▸ **Your task**
From the entries below, transcribe exactly the lines between the line holding "(** Asking: the" and the line holding "exists w', PortMapper.internal_issue", inclusive; skip all other lines.

▸ **Records shown**
◆ ◆ ◆ ◆ ◆

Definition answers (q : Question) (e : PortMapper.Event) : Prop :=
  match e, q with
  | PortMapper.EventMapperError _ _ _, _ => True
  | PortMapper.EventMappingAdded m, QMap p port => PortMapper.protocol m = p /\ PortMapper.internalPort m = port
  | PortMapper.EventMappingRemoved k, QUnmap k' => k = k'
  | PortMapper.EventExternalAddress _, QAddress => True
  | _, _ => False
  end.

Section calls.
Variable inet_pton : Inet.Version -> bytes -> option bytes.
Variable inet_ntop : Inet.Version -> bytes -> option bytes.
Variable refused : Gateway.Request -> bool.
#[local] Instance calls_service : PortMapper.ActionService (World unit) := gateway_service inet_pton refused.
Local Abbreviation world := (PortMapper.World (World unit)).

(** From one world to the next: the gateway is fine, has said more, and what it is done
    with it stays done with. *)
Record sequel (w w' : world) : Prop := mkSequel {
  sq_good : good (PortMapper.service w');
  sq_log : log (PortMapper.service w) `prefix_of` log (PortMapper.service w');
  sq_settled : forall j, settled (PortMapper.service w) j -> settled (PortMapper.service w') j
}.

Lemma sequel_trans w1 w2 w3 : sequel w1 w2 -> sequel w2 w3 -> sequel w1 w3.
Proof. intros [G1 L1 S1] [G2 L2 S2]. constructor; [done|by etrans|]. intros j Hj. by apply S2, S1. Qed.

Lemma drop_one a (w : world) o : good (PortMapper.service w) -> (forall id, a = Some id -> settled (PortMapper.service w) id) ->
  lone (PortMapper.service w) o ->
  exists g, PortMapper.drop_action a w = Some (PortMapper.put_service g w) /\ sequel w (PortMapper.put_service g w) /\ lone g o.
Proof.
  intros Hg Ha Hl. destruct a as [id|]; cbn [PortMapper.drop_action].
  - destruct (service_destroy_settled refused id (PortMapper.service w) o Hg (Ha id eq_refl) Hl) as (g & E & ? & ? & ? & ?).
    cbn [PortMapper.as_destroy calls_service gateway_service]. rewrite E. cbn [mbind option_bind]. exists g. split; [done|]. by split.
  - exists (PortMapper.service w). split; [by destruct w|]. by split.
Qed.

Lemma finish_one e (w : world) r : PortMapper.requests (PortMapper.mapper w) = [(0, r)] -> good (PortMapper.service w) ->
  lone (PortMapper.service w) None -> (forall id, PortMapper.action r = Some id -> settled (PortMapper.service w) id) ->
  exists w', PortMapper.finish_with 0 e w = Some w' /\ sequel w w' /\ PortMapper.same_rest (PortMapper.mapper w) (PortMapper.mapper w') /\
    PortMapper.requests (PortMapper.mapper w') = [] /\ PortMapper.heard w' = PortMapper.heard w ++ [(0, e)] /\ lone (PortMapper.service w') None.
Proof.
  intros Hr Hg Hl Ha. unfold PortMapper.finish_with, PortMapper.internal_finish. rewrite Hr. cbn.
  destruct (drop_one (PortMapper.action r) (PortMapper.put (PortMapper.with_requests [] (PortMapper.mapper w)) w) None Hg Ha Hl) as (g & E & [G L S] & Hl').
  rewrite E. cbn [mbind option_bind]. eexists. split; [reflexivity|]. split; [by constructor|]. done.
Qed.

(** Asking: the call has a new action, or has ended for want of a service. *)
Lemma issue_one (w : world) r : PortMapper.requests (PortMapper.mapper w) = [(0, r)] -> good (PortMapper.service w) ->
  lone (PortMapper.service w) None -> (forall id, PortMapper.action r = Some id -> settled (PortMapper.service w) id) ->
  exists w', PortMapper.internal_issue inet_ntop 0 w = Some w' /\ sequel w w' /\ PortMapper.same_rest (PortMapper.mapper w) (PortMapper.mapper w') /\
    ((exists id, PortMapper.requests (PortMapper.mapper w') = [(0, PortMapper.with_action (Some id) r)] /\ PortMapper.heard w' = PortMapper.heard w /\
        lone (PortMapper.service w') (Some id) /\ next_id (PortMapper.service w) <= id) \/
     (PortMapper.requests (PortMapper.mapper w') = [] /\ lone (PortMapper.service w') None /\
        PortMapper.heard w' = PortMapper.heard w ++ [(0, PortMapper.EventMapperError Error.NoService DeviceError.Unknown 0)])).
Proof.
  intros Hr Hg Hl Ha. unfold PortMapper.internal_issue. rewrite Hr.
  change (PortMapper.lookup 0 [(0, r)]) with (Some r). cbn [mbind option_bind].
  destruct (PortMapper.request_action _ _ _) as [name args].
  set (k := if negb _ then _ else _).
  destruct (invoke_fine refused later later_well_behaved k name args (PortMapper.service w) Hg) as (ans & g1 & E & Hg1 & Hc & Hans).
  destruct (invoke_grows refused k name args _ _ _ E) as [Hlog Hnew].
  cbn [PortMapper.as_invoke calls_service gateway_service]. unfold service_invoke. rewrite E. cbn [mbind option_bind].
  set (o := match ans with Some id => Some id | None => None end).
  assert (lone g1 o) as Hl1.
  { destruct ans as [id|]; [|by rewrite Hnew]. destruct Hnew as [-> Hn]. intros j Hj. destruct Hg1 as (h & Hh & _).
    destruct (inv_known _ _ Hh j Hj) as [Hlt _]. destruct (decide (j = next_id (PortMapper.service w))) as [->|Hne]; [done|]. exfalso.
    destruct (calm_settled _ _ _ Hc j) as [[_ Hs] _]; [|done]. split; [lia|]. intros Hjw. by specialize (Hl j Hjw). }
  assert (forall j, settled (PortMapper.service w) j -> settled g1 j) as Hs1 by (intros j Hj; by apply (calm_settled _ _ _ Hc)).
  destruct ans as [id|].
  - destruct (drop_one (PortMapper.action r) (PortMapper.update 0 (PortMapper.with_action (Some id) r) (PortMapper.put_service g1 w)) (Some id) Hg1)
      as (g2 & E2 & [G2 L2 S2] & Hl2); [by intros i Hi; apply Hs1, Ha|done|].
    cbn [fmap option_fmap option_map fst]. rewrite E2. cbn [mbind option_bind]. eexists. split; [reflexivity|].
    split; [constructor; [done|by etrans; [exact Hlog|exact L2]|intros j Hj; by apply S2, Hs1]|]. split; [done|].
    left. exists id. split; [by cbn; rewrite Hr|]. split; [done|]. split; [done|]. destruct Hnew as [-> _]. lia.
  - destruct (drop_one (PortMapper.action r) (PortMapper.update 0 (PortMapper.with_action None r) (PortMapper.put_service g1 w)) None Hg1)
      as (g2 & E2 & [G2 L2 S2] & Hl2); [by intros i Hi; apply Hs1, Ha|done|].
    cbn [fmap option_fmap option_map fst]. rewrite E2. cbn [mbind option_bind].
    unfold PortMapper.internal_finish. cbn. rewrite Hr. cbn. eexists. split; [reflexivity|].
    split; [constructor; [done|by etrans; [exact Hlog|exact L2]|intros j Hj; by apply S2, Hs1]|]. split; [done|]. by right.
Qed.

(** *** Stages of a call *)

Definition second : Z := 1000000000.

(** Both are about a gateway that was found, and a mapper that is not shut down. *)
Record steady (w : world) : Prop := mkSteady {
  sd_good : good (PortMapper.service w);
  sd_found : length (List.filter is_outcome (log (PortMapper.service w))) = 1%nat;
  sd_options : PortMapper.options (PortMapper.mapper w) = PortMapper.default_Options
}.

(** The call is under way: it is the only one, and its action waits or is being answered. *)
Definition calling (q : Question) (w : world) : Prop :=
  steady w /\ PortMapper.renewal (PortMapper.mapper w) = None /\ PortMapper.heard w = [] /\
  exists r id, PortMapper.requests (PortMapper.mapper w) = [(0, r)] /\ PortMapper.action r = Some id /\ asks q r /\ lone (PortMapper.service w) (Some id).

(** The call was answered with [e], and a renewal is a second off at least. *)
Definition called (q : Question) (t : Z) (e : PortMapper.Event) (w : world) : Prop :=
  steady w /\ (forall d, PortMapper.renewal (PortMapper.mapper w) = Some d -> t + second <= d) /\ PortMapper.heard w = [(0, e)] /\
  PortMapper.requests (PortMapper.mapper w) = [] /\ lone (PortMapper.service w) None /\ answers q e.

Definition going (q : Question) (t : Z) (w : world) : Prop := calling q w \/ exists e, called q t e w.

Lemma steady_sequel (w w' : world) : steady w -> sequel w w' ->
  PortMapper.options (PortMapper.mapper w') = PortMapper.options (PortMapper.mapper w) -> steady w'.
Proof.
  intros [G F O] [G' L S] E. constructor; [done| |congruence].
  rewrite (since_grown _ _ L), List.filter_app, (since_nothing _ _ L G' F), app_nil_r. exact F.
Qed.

◆ ◆ ◆ ◆ ◆

▸ **Solution below**
(** Asking: the call has a new action, or has ended for want of a service. *)
Lemma issue_one (w : world) r : PortMapper.requests (PortMapper.mapper w) = [(0, r)] -> good (PortMapper.service w) ->
  lone (PortMapper.service w) None -> (forall id, PortMapper.action r = Some id -> settled (PortMapper.service w) id) ->
  exists w', PortMapper.internal_issue inet_ntop 0 w = Some w' /\ sequel w w' /\ PortMapper.same_rest (PortMapper.mapper w) (PortMapper.mapper w') /\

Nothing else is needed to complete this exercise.